» **WORK INSTRUCTION**
Take the material below and restate it word for word, stopping after the line in which "c = [VStr text]" occurs.

» **EXCERPTED RECORDS**

|---|

(** X4.  Every fallback round calls the backend's [add] with the
    caller's keyword arguments, apart from [infer] and [metadata] which
    the strategy sets: any other keyword (the user id, for one) reaches
    the backend with the caller's value.  The text is the caller's, or,
    in the last round, the caller's text stripped and cut to at most 200
    characters. *)
Theorem fallback_calls_keep_arguments text kwargs sts st :
  fallback_strategies kwargs = Ok sts ->
  In st sts ->
  let c := fallback_call text kwargs st in
  call_method c = py "add"
  /\ (forall k, k <> py "infer" -> k <> py "metadata" ->
                dict_get k (call_kwargs c) = dict_get k kwargs)
  /\ (call_args c = [VStr text]
      \/ (exists t, call_args c = [VStr t]
                    /\ (length t <= 200)%nat /\ (length t <= length text)%nat)).
Proof.
  intros Hs Hin. cbv zeta. split; [reflexivity|].
  unfold fallback_strategies in Hs.
  destruct (unpack_mapping _) as [md|]; [|discriminate].
  injection Hs as <-.
  assert (Hlen : (length (simplify_text text) <= 200)%nat
                 /\ (length (simplify_text text) <= length text)%nat).
  { unfold simplify_text. pose proof (strip_length text).
    destruct (Nat.ltb 200 (length text)) eqn:E.
    - rewrite length_take. apply Nat.ltb_lt in E. lia.
    - apply Nat.ltb_ge in E. lia. }
  destruct Hin as [<-|[<-|[<-|[<-|[]]]]]; cbn [call_kwargs call_args];
    (split;
     [ intros k Hi Hm; unfold fallback_call, add_call;
       cbn [call_kwargs params]; apply dict_get_update_other;
       cbn [dict_keys map fst]; intros Hk;
       repeat (destruct Hk as [Hk|Hk]; [congruence|]); exact Hk
     | ]).
  1-3: now left.
  right. exists (simplify_text text). split; [reflexivity|exact Hlen].
Qed.

(** X5.  For a [metadata] keyword that is absent or a mapping, and a
    backend that raises nothing outside [Exception], [add] absorbs a
    parse failure of the direct attempt: it returns a value.  When every
    later call fails too (it raises, or its reply counts as false), the
    four fallback rounds are tried in their order, then the emergency
    call, and the value returned is the canonical empty result with its
    diagnostic payload. *)
Theorem add_absorbs_parse_failures B text kwargs tr e :
  B tr (add_call text kwargs) = Raise e ->
  is_Exception e = true ->
  is_json_error (exc_msg e) = true ->
  (forall v, dict_get (py "metadata") kwargs = Some v -> exists md, v = VDict md) ->
  (forall tr c e, B tr c = Raise e -> is_Exception e = true) ->
  (exists v tr', add B text kwargs tr = (Ok v, tr'))
  /\ ((forall tr' c, (length tr < length tr')%nat -> failed (B tr' c) = true) ->
      exists s1 s2 s3 s4,
        add B text kwargs tr
        = (Ok (exhausted_result text kwargs),
           tr ++ [ add_call text kwargs;
                   fallback_call text kwargs s1;
                   fallback_call text kwargs s2;
                   fallback_call text kwargs s3;
                   fallback_call text kwargs s4;
                   emergency_call text kwargs ])
        /\ fallback_strategies kwargs = Ok [s1; s2; s3; s4]).
Proof.
  intros H He Hj Hmd HB.
  destruct (fallback_strategies_built kwargs Hmd) as [sts Hs].
  split.
  - exact (add_parse_error_absorbed B text kwargs tr e sts H He Hj Hs HB).
  - intros Hfail.
    destruct (add_exhausted B text kwargs tr e sts H He Hj Hs Hfail) as [Ha H4].
    destruct sts as [|s1 [|s2 [|s3 [|s4 [|s5 sts]]]]]; try discriminate H4.
    exists s1, s2, s3, s4. split; [exact Ha|exact Hs].
Qed.

End Retries.

(** ** More on [fix_llm_response] *)

Section RepairMore.

Import LLMResponseInterceptor.

(** X6.  [fix_llm_response] has one way to fail and one kind of result:
    whenever it returns, the text it returns is a JSON document, and it
    raises only when the cleaned text holds an integer numeral longer
    than the interpreter's limit, the exception being the [ValueError]
    of that limit. *)
Theorem fix_llm_response_json_or_digit_limit s :
  match fix_llm_response s with
  | Ok r => exists v, Json.loads r = Json.Parsed v
  | Raise e =>
      exists d,
        Json.loads (strip (strip_fences (strip s))) = Json.IntLimitError d
        /\ e = mk_exc ValueError (Json.int_limit_message d)
  end.
Proof.
  destruct (fix_llm_response s) as [r|e] eqn:Ef.
  - exact (fix_llm_response_returns_json s r Ef).
  - unfold fix_llm_response in Ef.
    destruct (negb (py_truthy (VStr s)) || negb (py_truthy (VStr (strip s))));
      [discriminate|].
    destruct (negb (py_truthy (VStr (strip (strip_fences (strip s))))));
      [discriminate|].
    destruct (Json.loads (strip (strip_fences (strip s)))) as [v| |d] eqn:E1.
    + discriminate.
    + destruct (Json.loads (wrap_as_facts _)); discriminate.
    + injection Ef as <-. eauto.
Qed.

|---|

» **THE ANSWER**
(** X4.  Every fallback round calls the backend's [add] with the
    caller's keyword arguments, apart from [infer] and [metadata] which
    the strategy sets: any other keyword (the user id, for one) reaches
    the backend with the caller's value.  The text is the caller's, or,
    in the last round, the caller's text stripped and cut to at most 200
    characters. *)
Theorem fallback_calls_keep_arguments text kwargs sts st :
  fallback_strategies kwargs = Ok sts ->
  In st sts ->
  let c := fallback_call text kwargs st in
  call_method c = py "add"
  /\ (forall k, k <> py "infer" -> k <> py "metadata" ->
                dict_get k (call_kwargs c) = dict_get k kwargs)
  /\ (call_args c = [VStr text]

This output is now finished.